O’NEILL
Educationally, do you think today’s Computer Systems Engineering, Computer Science and Software Engineering students graduating with the necessary skills to be good architects?
MCCUSKER
No, not at all! The quality of IT architecture graduates is very low indeed, requiring many years to be trained by industry.
While they often have some coding skills they seem to have not done much work in teams, have not dealt with the nature of unstructured business and IT problems, have absolutely no understanding of IT governance and its importance and have never had any experience writing business or technical requirements or written industry-standard technical design documents.
In part, this clearly reflects the fact that this particular body of knowledge has not come together as a coherent whole and the level of skills in the universities and the research teaching in this aspect of IT are also very low.
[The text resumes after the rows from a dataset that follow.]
(** Positions of the transactions that are known, by identifier. *)
Definition tx_positions (txs : list Transaction) : gmap string nat :=
  foldl (fun m '(pos, tx) => match TxIDHex tx with Ok txID => <[txID := pos]> m | Err _ => m end) ∅
    (imap pair txs).

Definition missing_map (txIDPos : gmap string nat) (missingIDs : list string) : gmap string nat :=
  foldl (fun m txID => match txIDPos !! txID with Some pos => <[txID := pos]> m | None => m end) ∅ missingIDs.

Definition OnCompactBlock (mempool : option P) (now : Z) (peerID : string) (cb : CompactBlockMsg)
  : M (Relay C) (result unit) :=
  match mempool with
  | None => ret (Err "sync handler: mempool not available for compact block")
  | Some mp =>
      match ReconstructBlock (Some cb) (Some mp) with
      | Err e => ret (Err ("reconstruct compact block: " +:+ e))
      | Ok (reconstructed, missingIDs) =>
          if len missingIDs =? 0 then
            let* r := relay_AddBlock reconstructed in
            match r with
            | Err e => ret (Err ("add reconstructed block: " +:+ e))
            | Ok _ => modify (upd_metrics (count_received true)) ;;* ret (Ok tt)
            end
          else
            let pr := mkPending reconstructed missingIDs
                        (missing_map (tx_positions (b_Transactions reconstructed)) missingIDs)
                        0 (len missingIDs) now peerID (now + 10 * 1000000000) in
            let* h := get in
            let '(pool, r) := Register range now (cb_FullHash cb) pr (rl_pool h) in
            modify (set_pool pool) ;;*
            match r with
            | Err e => ret (Err ("register pending: " +:+ e))
            | Ok _ =>
                let* ok := relay_Send peerID (MissingReq (mkMissing (cb_Height cb) (cb_FullHash cb) missingIDs)) in
                if negb ok then ret (Err "send missing tx request failed")
                else modify (upd_metrics (count_received false)) ;;* ret (Ok tt)
            end
      end
  end.

Fixpoint answer_missing (mp : P) (peerID blockHash : string) (txIDs : list string) : M (Relay C) unit :=
  match txIDs with
  | [] => ret tt
  | txID :: rest =>
      match GetTx txID mp with
      | None => answer_missing mp peerID blockHash rest
      | Some tx =>
          let* _ := relay_Send peerID (TxResp (mkTxResponse blockHash tx)) in
          answer_missing mp peerID blockHash rest
      end
  end.

Definition OnMissingTxRequest (mempool : option P) (peerID : string) (req : MissingTxRequest)
  : M (Relay C) (result unit) :=
  match mempool with
  | None => ret (Err "sync handler: mempool not available")
  | Some mp => answer_missing mp peerID (mr_BlockHash req) (mr_TxIDs req) ;;* ret (Ok tt)
  end.

(** [duration] is the time the handler took. *)
Definition OnSyncTxResponse (duration : Z) (blockHash : string) (tx : Transaction) : M (Relay C) (result unit) :=
  let* h := get in
  let '(pool, r) := AddTx blockHash tx (rl_pool h) in
  modify (set_pool pool) ;;*
  match r with
  | Err e => ret (Err ("add tx to pending reconstruction: " +:+ e))
  | Ok completeBlock =>
      modify (upd_metrics count_response) ;;*
      match completeBlock with
      | None => ret (Ok tt)
      | Some b =>
          let* added := relay_AddBlock b in
          match added with
          | Err e => modify (upd_metrics count_failed) ;;* ret (Err ("add fully reconstructed block: " +:+ e))
          | Ok _ => modify (upd_metrics (RecordReconstruction (len (b_Transactions b)) 0 duration)) ;;* ret (Ok tt)
          end
      end
  end.

Definition canAcceptHighBandwidth (now : Z) (p : Prefs) : bool :=
  if HighBandwidthCount p <? MaxHighBandwidthPeers then true
  else HasStaleHighBandwidthPeer (300 * 1000000000) now p.

Definition OnSendCmpct (now : Z) (peerID : string) (version : Z) (announce : bool) : M (Relay C) (result unit) :=
  modify (fun h => set_prefs (prefs_Set peerID (mkPref version announce now) (rl_prefs h)) h) ;;*
  let* h := get in
  let* ok := relay_Send peerID (SendCmpct 2 (canAcceptHighBandwidth now (rl_prefs h))) in
  if negb ok then ret (Err "send sendcmpct response failed") else ret (Ok tt).

End handlers.


(** * Lemmas *)

(** ** Packed identifiers *)
Lemma bytes_join (a b c d e f : Z) :
  0 <= a < 256 -> 0 <= b < 256 -> 0 <= c < 256 -> 0 <= d < 256 -> 0 <= e < 256 ->
  Z.lor (Z.lor (Z.lor (Z.lor (Z.lor a (Z.shiftl b 8)) (Z.shiftl c 16)) (Z.shiftl d 24)) (Z.shiftl e 32)) (Z.shiftl f 40)
  = a + 2 ^ 8 * b + 2 ^ 16 * c + 2 ^ 24 * d + 2 ^ 32 * e + 2 ^ 40 * f.
Proof.
  intros. rewrite (lor_shifted a) by lia. rewrite (lor_shifted (a + _)) by lia.
  rewrite (lor_shifted (a + _ + _)) by lia. rewrite (lor_shifted (a + _ + _ + _)) by lia.
  rewrite lor_shifted; lia.
Qed.

Lemma bytes_split (id : Z) : 0 <= id < 2 ^ 48 ->
  u8 id + 2 ^ 8 * u8 (Z.shiftr id 8) + 2 ^ 16 * u8 (Z.shiftr id 16) + 2 ^ 24 * u8 (Z.shiftr id 24)
  + 2 ^ 32 * u8 (Z.shiftr id 32) + 2 ^ 40 * u8 (Z.shiftr id 40) = id.
Proof.
  intros H. unfold u8. rewrite !Z.shiftr_div_pow2 by lia.
  change (2 ^ 16) with (2 ^ 8 * 2 ^ 8). change (2 ^ 24) with (2 ^ 8 * 2 ^ 8 * 2 ^ 8).
  change (2 ^ 32) with (2 ^ 8 * 2 ^ 8 * 2 ^ 8 * 2 ^ 8). change (2 ^ 40) with (2 ^ 8 * 2 ^ 8 * 2 ^ 8 * 2 ^ 8 * 2 ^ 8).
  rewrite <- !Z.div_div by lia. Z.to_euclidean_division_equations. lia.
Qed.

Lemma decode_encode_ids (ids : list Z) : Forall (fun id => 0 <= id < 2 ^ 48) ids ->
  decode_ids (length ids) (EncodeShortIDsBinary ids) = ids.
Proof.
  induction 1 as [|id ids Hid _ IH]; [done|].
  cbn [length decode_ids EncodeShortIDsBinary map concat app drop lookup list_lookup default].
  f_equal; [|exact IH]. cbn. rewrite bytes_join by (unfold u8; apply Z.mod_pos_bound; lia).
  by apply bytes_split.
Qed.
It is probably overly dominated by the IT vendors, although some organisations, such as the Open Group and the WC3 standards bodies, are making some good progress unifying the discipline.
MCCUSKER
Enterprise architects are particularly interested in organisational system cohesiveness, getting everyone working together and worrying about lost, isolated and struggling systems.
The academic used to be the fox, ready to scuttle the flock at the slightest hesitation, but now it seems to be the lazy dog, having consumed far too much from the bones of foreign chickens. Do you think that this is a fair indictment of a profession that has gone soft on academic standards?
O’NEILL
As you can imagine this is a very sensitive topic for academics so I have to tread carefully here. Academics tend to be broken into two types; teachers or researchers. I have only met one academic that I could say has a happy balance of these two.
By way of confession, I have always been a research academic. Most teaching academics lament that they don’t have enough time to “do” research but you’ll rarely hear a research academic complaining about not doing enough teaching. This, quite frankly, is because research academics are as rare as hen’s teeth (to mix our metaphors here). Essentially the commercial reality is that research doesn’t bring in the money like a couple of foreign chickens do.
Furthermore, it’s institutionalised into the way the government “rewards” universities with only about $3000 going to a university for each international, peer-reviewed publication under various DEST programs. Good academics can only get about five-10 papers out a year and when you do the sums that’s about the same as one single foreign chicken. And yes of course (with my tongue firmly planted in my cheek) this means that it’s much easier to get first-class honours now than when I did my undergraduate degree.
This is all about to change because of the Nelson Review (Education Minister Dr Brendon Nelson’s review on higher education fees)—rightly or wrongly, soon most universities will only be teaching universities. Research will be left to the Group of Eight (Go8) universities or “sandstones”—Uni of Melbourne, Sydney University, ANU etc.